Light rain in the morning – breakfast at travel café. Yogurt, salad, french toast, coffee. Head over to Osaka Aquarium, with all the kids. Potter around. Stop at little café for coffee. Head up to Osaka station. Walk to Umeda Sky Building. Lunch at little basement ramen joint. Tonkatsu ramen. Head upstairs to the floating observatory. Take elevator up obscene distance, then transfer to horrid skinny escalator of death. Contemplate life as not fully-lived while on spindly suspended moving staircase. Get to top. Windy! Freeze to death and irreparably displace hair. Get a fresh view of Osaka and become mesmerized by size and scope of urban environment. Head back down. Make it over to Osaka castle. Wander grounds and see cherry blossoms. Buy little pancake things. Eat little pancake things. Talk to nice woman with miniature Schnauzer. Show her picture of our miniature schnauzer. 

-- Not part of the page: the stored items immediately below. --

Lemma createVennDiagram_run c p :
  createVennDiagram toLocaleString c p
  = match find_id "overlap-chart" (elems p) with
    | Some _ => (Normal (), apply_writes (chart_writes toLocaleString c) p)
    | None => (Throw TypeError, p)
    end.
Proof.
  unfold createVennDiagram. etrans; [apply bind_run; reflexivity|]. cbv beta.
  destruct (find_id "overlap-chart" (elems p)) as [i|] eqn:Hi.
  - rewrite <- Hi. etrans; [apply bind_run, clear_innerHTML_by_id; by rewrite Hi|].
    cbv beta. by rewrite select_append_run.
  - done.
Qed.

Lemma chart_writes_preserve c : preserve_ids (chart_writes toLocaleString c).
Proof. repeat constructor; apply _. Qed.

Lemma comparison_writes_preserve c : preserve_ids (comparison_writes toLocaleString c).
Proof. repeat constructor; apply _. Qed.

Lemma populateComparisonView_run p doc :
  analysisData p = Some doc →
  has_ids comparison_ids p →
  populateComparisonView toLocaleString p
  = (Normal (), apply_writes (comparison_writes toLocaleString (Data.comparison doc)) p).
Proof.
  intros Hdoc Hids. unfold populateComparisonView. split_ids Hids.
  etrans; [apply bind_run; unfold get_analysisData; by rewrite Hdoc|]. cbv beta zeta.
  do 4 js_step.
  etrans; [apply bind_run; rewrite createVennDiagram_run|].
  { rewrite !elems_set_elements, !find_id_write by apply _.
    destruct Hid1 as [i ->]. reflexivity. }
  cbv beta. js_step.
  by rewrite forEach_appendChild_by_id by (apply is_Some_find_id_apply_writes; [apply chart_writes_preserve|has_id]).
Qed.

End comparison.

(** * Navigation *)

Section navigation.

Implicit Types (p q : Page) (els : list Element) (f g : Element → Element).

Lemma forEach_update (l : list nat) f p :
  forEach l (λ h, update (Some h) f) p = (Normal (), set_elements (alter_all f l) p).
Proof.
  revert p. induction l as [|h l IH]; intros p; simpl.
  - unfold mret, Js_ret. by destruct p.
  - unfold mbind, Js_bind. simpl. by rewrite IH.
Qed.

Lemma lookup_alter_all f l els j :
  (∀ e, f (f e) = f e) →
  alter_all f l els !! j = (if decide (j ∈ l) then f else id) <$> els !! j.
Proof.
  intros Hf. revert els. induction l as [|h l IH]; intros els.
  - rewrite decide_False by apply not_elem_of_nil.
    change (alter_all f [] els) with els. by rewrite option_fmap_id.
  - change (alter_all f (h :: l) els) with (alter_all f l (alter f h els)).
    rewrite IH. destruct (decide (h = j)) as [->|Hne].
    + rewrite list_lookup_alter_eq.
      destruct (decide (j ∈ j :: l)) as [_|Hn]; [|set_solver].
      destruct (els !! j) as [e|]; simpl; [|done].
      destruct (decide (j ∈ l)); simpl; by rewrite ?Hf.
    + rewrite list_lookup_alter_ne by done.
      destruct (els !! j) as [e|]; simpl; [|done]. f_equal.
      destruct (decide (j ∈ l)) as [Hin|Hnin].
      * by rewrite decide_True by (by right).
      * rewrite decide_False; [done|]. by intros [->|?]%elem_of_cons.
Qed.

Lemma find_id_imap id (h : nat → Element → Element) els :
  (∀ j e, elem_id (h j e) = elem_id e) → find_id id (imap h els) = find_id id els.
Proof.
  intros Hh. revert h Hh. induction els as [|e els IH]; intros h Hh; simpl; [done|].
  rewrite Hh. case_decide; [done|]. f_equal. apply IH. intros j e'. apply Hh.
Qed.

Lemma nav_effect_id nb vs b t j e : elem_id (nav_effect nb vs b t j e) = elem_id e.
Proof. by destruct e. Qed.

Lemma nav_effect_dataset nb vs b t j e :
  dataset_view (nav_effect nb vs b t j e) = dataset_view e.
Proof. by destruct e. Qed.

Lemma remove_active_add (l : list string) :
  filter (λ x, x ≠ "active") (if decide ("active" ∈ l) then l else l ++ ["active"])
  = filter (λ x, x ≠ "active") l.
Proof.
  case_decide; [done|]. rewrite filter_app. simpl.
  rewrite filter_cons_False, filter_nil by naive_solver. apply app_nil_r.
Qed.

Lemma remove_active_idemp (l : list string) :
  filter (λ x, x ≠ "active") (filter (λ x, x ≠ "active") l) = filter (λ x, x ≠ "active") l.
Proof. apply list_filter_filter_l. done. Qed.

Lemma add_active_idemp (l : list string) :
  let add (l : list string) := if decide ("active" ∈ l) then l else l ++ ["active"] in
  add (add l) = add l.
Proof.
  simpl. destruct (decide ("active" ∈ l)) as [Hin|Hnin].
  - by rewrite decide_True.
  - rewrite decide_True; [done|]. apply elem_of_app. right. by left.
Qed.

Lemma nav_effect_idemp nb vs b t j e :
  nav_effect nb vs b t j (nav_effect nb vs b t j e) = nav_effect nb vs b t j e.
Proof.
  destruct e as [i cl dv st kids]. unfold nav_effect, set_style, set_classList. simpl. f_equal.
  - destruct (decide (j ∈ nb)), (decide (j = b));
      rewrite ?remove_active_add, ?remove_active_idemp; try done.
    apply add_active_idemp.
  - repeat case_decide; try done; by rewrite insert_insert_eq.
Qed.

Lemma find_id_alter_all id f l els `{!PreservesId f} :
  find_id id (alter_all f l els) = find_id id els.
Proof.
  revert els. induction l as [|h l IH]; intros els; [done|].
  change (alter_all f (h :: l) els) with (alter_all f l (alter f h els)).
  by rewrite IH, find_id_alter.
Qed.

Lemma navClick_run nb vs b p :
  navClick nb vs b p
  = (match nav_target b (elems p) with Some _ => Normal () | None => Throw TypeError end,
     set_elements (imap (nav_effect nb vs b (nav_target b (elems p)))) p).
Proof.
  unfold navClick, classList_remove, classList_add, set_style_property.
  etrans; [apply bind_run; reflexivity|]. cbv beta.
  etrans; [apply bind_run, forEach_update|]. cbv beta.
  etrans; [apply bind_run; reflexivity|]. cbv beta.
  etrans; [apply bind_run, forEach_update|]. cbv beta.
  etrans; [apply bind_run; reflexivity|]. cbv beta.
  rewrite !elems_set_elements, find_id_alter_all, find_id_alter, find_id_alter_all by apply _.
  fold (nav_target b (elems p)).
  set (rm := set_classList (filter (λ x, x ≠ "active"))).
  set (add := set_classList (λ l, if decide ("active" ∈ l) then l else l ++ ["active"])).
  set (none := set_style <["display" := "none"]>).
  set (blk := set_style <["display" := "block"]>).
  assert (Hrm : ∀ e, rm (rm e) = rm e).
  { intros []. unfold rm, set_classList. simpl. by rewrite remove_active_idemp. }
  assert (Hnone : ∀ e, none (none e) = none e).
  { intros []. unfold none, set_style. simpl. by rewrite insert_insert_eq. }
  assert (Hlook : ∀ j t,
    (match t with Some i => alter blk i | None => λ l, l end
       (alter_all none vs (alter add b (alter_all rm nb (elems p))))) !! j
    = nav_effect nb vs b t j <$> elems p !! j).
  { intros j t.
    assert (alter_all none vs (alter add b (alter_all rm nb (elems p))) !! j
            = (λ e, (if decide (j ∈ vs) then none else id)
                      ((if decide (j = b) then add else id)
                         ((if decide (j ∈ nb) then rm else id) e))) <$> elems p !! j) as Hj.
    { rewrite lookup_alter_all by done. rewrite list_lookup_alter.
      destruct (decide (b = j)) as [->|Hbj]; rewrite lookup_alter_all by done.
      - rewrite (decide_True (P := j = j)) by done. by destruct (elems p !! j).
      - rewrite (decide_False (P := j = b)) by done. by destruct (elems p !! j). }
    assert ((match t with Some i => alter blk i | None => λ l, l end
               (alter_all none vs (alter add b (alter_all rm nb (elems p))))) !! j
            = (if decide (t = Some j) then blk else id)
              <$> alter_all none vs (alter add b (alter_all rm nb (elems p))) !! j) as ->.
    { destruct t as [i|].
      - rewrite list_lookup_alter. destruct (decide (i = j)) as [->|Hij].
        + by rewrite (decide_True (P := Some j = Some j)) by done.
        + rewrite (decide_False (P := Some i = Some j)) by congruence.
          by rewrite option_fmap_id.
      - rewrite decide_False by done. by rewrite option_fmap_id. }
    rewrite Hj. destruct (elems p !! j) as [[i cl dv st kids]|]; [|done]. simpl. f_equal.
    unfold nav_effect, blk, none, add, rm, set_style, set_classList. simpl.
    destruct (decide (t = Some j)), (decide (j ∈ vs)), (decide (j = b)), (decide (j ∈ nb));
      simpl; by rewrite ?insert_insert_eq. }
  destruct (nav_target b (elems p)) as [t|] eqn:Ht.
  - simpl. f_equal. unfold set_elements. simpl. f_equal.
    apply list_eq. intros j. rewrite list_lookup_imap. apply (Hlook j (Some t)).
  - simpl. unfold throw. f_equal. unfold set_elements. simpl. f_equal.
    apply list_eq. intros j. rewrite list_lookup_imap. apply (Hlook j None).
Qed.

Lemma nav_target_effect nb vs b t els :
  nav_target b (imap (nav_effect nb vs b t) els) = nav_target b els.
Proof.
  unfold nav_target. rewrite find_id_imap by (intros; apply nav_effect_id).
  rewrite list_lookup_imap. by destruct (els !! b) as [[]|].
Qed.

(** Running the listener twice is running it once. *)
Lemma navClick_idempotent nb vs b p :
  navClick nb vs b (navClick nb vs b p).2 = navClick nb vs b p.
Proof.
  rewrite !navClick_run. cbn [snd]. rewrite elems_set_elements, nav_target_effect.
  f_equal. destruct p as [els ls co al rq ad]. unfold set_elements. simpl. f_equal.
  apply list_eq. intros j. rewrite !list_lookup_imap.
  destruct (els !! j); simpl; [|done]. by rewrite nav_effect_idemp.
Qed.

End navigation.

Section setup.

Implicit Types (p q : Page) (els : list Element).

Lemma elem_of_find_class c els i :
  i ∈ find_class c els ↔ ∃ e, els !! i = Some e ∧ c ∈ classList e.
Proof.
  unfold find_class. rewrite list_elem_of_fmap. split.
  - intros ([j e] & -> & [Hc Hin]%list_elem_of_filter).
    apply elem_of_lookup_imap in Hin as (k & e' & [= -> ->] & Hk). eauto.
  - intros (e & Hi & Hc). exists (i, e). split; [done|].
    apply list_elem_of_filter. split; [done|]. apply elem_of_lookup_imap. eauto.
Qed.

Lemma NoDup_find_class c els : NoDup (find_class c els).
Proof.
  unfold find_class. apply NoDup_fmap_fst.
  - intros i e1 e2 [_ H1]%list_elem_of_filter [_ H2]%list_elem_of_filter.
    apply elem_of_lookup_imap in H1 as (k1 & e1' & [= -> ->] & Hk1).
    apply elem_of_lookup_imap in H2 as (k2 & e2' & [= -> ->] & Hk2). congruence.
  - apply NoDup_filter. apply (NoDup_fmap_1 fst).
    rewrite fmap_imap. simpl.
    rewrite (imap_ext _ (λ i _, i)) by done.
    rewrite imap_seq_0. rewrite list_fmap_id. apply NoDup_seq.
Qed.

Lemma forEach_addEventListener (l : list nat) (g : nat → NavListener) p :
  forEach l (λ b, addEventListener b (g b)) p
  = (Normal (), add_listeners ((λ b, (b, g b)) <$> l) p).
Proof.
  revert p. induction l as [|b l IH]; intros p; simpl.
  - unfold mret, Js_ret, add_listeners. rewrite app_nil_r. by destruct p.
  - unfold mbind, Js_bind. simpl. rewrite IH. unfold add_listeners. simpl.
    by rewrite <- app_assoc.
Qed.

Lemma setupNavigation_run p :
  setupNavigation p = (Normal (), add_listeners (nav_listeners (elems p)) p).
Proof.
  unfold setupNavigation.
  etrans; [apply bind_run; reflexivity|]. cbv beta.
  etrans; [apply bind_run; reflexivity|]. cbv beta.
  apply forEach_addEventListener.
Qed.

Lemma click_fold_no_match b (ls : list (nat * NavListener)) q :
  b ∉ ls.*1 →
  foldl (λ q hl, if decide (hl.1 = b) then (run_listener hl.2 q).2 else q) q ls = q.
Proof.
  revert q. induction ls as [|[h l] ls IH]; intros q Hb; simpl; [done|].
  simpl in Hb. apply not_elem_of_cons in Hb as [Hne Hb].
  rewrite decide_False by done. by apply IH.
Qed.

Lemma click_fold_unique b (l : list nat) (g : nat → NavListener) q :
  NoDup l → b ∈ l →
  foldl (λ q hl, if decide (hl.1 = b) then (run_listener hl.2 q).2 else q) q
    ((λ h, (h, g h)) <$> l)
  = (run_listener (g b) q).2.
Proof.
  intros Hnd. revert q. induction Hnd as [|h l Hh Hnd IH]; intros q Hb.
  { by apply elem_of_nil in Hb. }
  simpl. destruct (decide (h = b)) as [->|Hne].
  - apply click_fold_no_match. rewrite <- list_fmap_compose. simpl. by rewrite list_fmap_id.
  - apply IH. by apply elem_of_cons in Hb as [->|Hb].
Qed.

(** On a page whose only listeners are those of [setupNavigation], a click on
    a selector runs its one listener. *)
Lemma click_nav_listener b p nb vs :
  listeners p = (λ b, (b, {| nav_buttons := nb; nav_views := vs; nav_button := b |})) <$> nb →
  NoDup nb → b ∈ nb →
  click b p = (navClick nb vs b p).2.
Proof.
  intros Hls Hnd Hb. unfold click. rewrite Hls.
  by rewrite (click_fold_unique b nb
    (λ b, {| nav_buttons := nb; nav_views := vs; nav_button := b |})).
Qed.

Lemma click_other b p nb vs :
  listeners p = (λ b, (b, {| nav_buttons := nb; nav_views := vs; nav_button := b |})) <$> nb →
  b ∉ nb → click b p = p.
Proof.
  intros Hls Hb. unfold click. rewrite Hls. apply click_fold_no_match.
  rewrite <- list_fmap_compose. simpl. by rewrite list_fmap_id.
Qed.

End setup.

(** * The loader *)

Section monotone.

Lemma extends_refl p : extends p p.
Proof. by split. Qed.

Lemma extends_trans p q r : extends p q → extends q r → extends p r.
Proof. intros [H1 H2] [H3 H4]. split; [congruence|by etrans]. Qed.

Lemma monotone_ret {A} (a : A) : monotone (mret a).
Proof. intros p. apply extends_refl. Qed.

Lemma monotone_throw {A} e : monotone (@throw A e).
Proof. intros p. apply extends_refl. Qed.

Hers is much better behaved. 

See castle. 


Go up to the top. See all the fancy exhibit things. Reflect on great fortune at birth and life during comparatively more civilized era (especially re: soap, toilets, and lack of feudal wars). Head back home. Dinner at california wine place: pizza, salad, pasta, wine. Head back to hotel and up to bath. Irritate lone Japanese lady bather who clearly wanted bath to herself. Heartlessly enjoy ourselves as she soggily stalks off.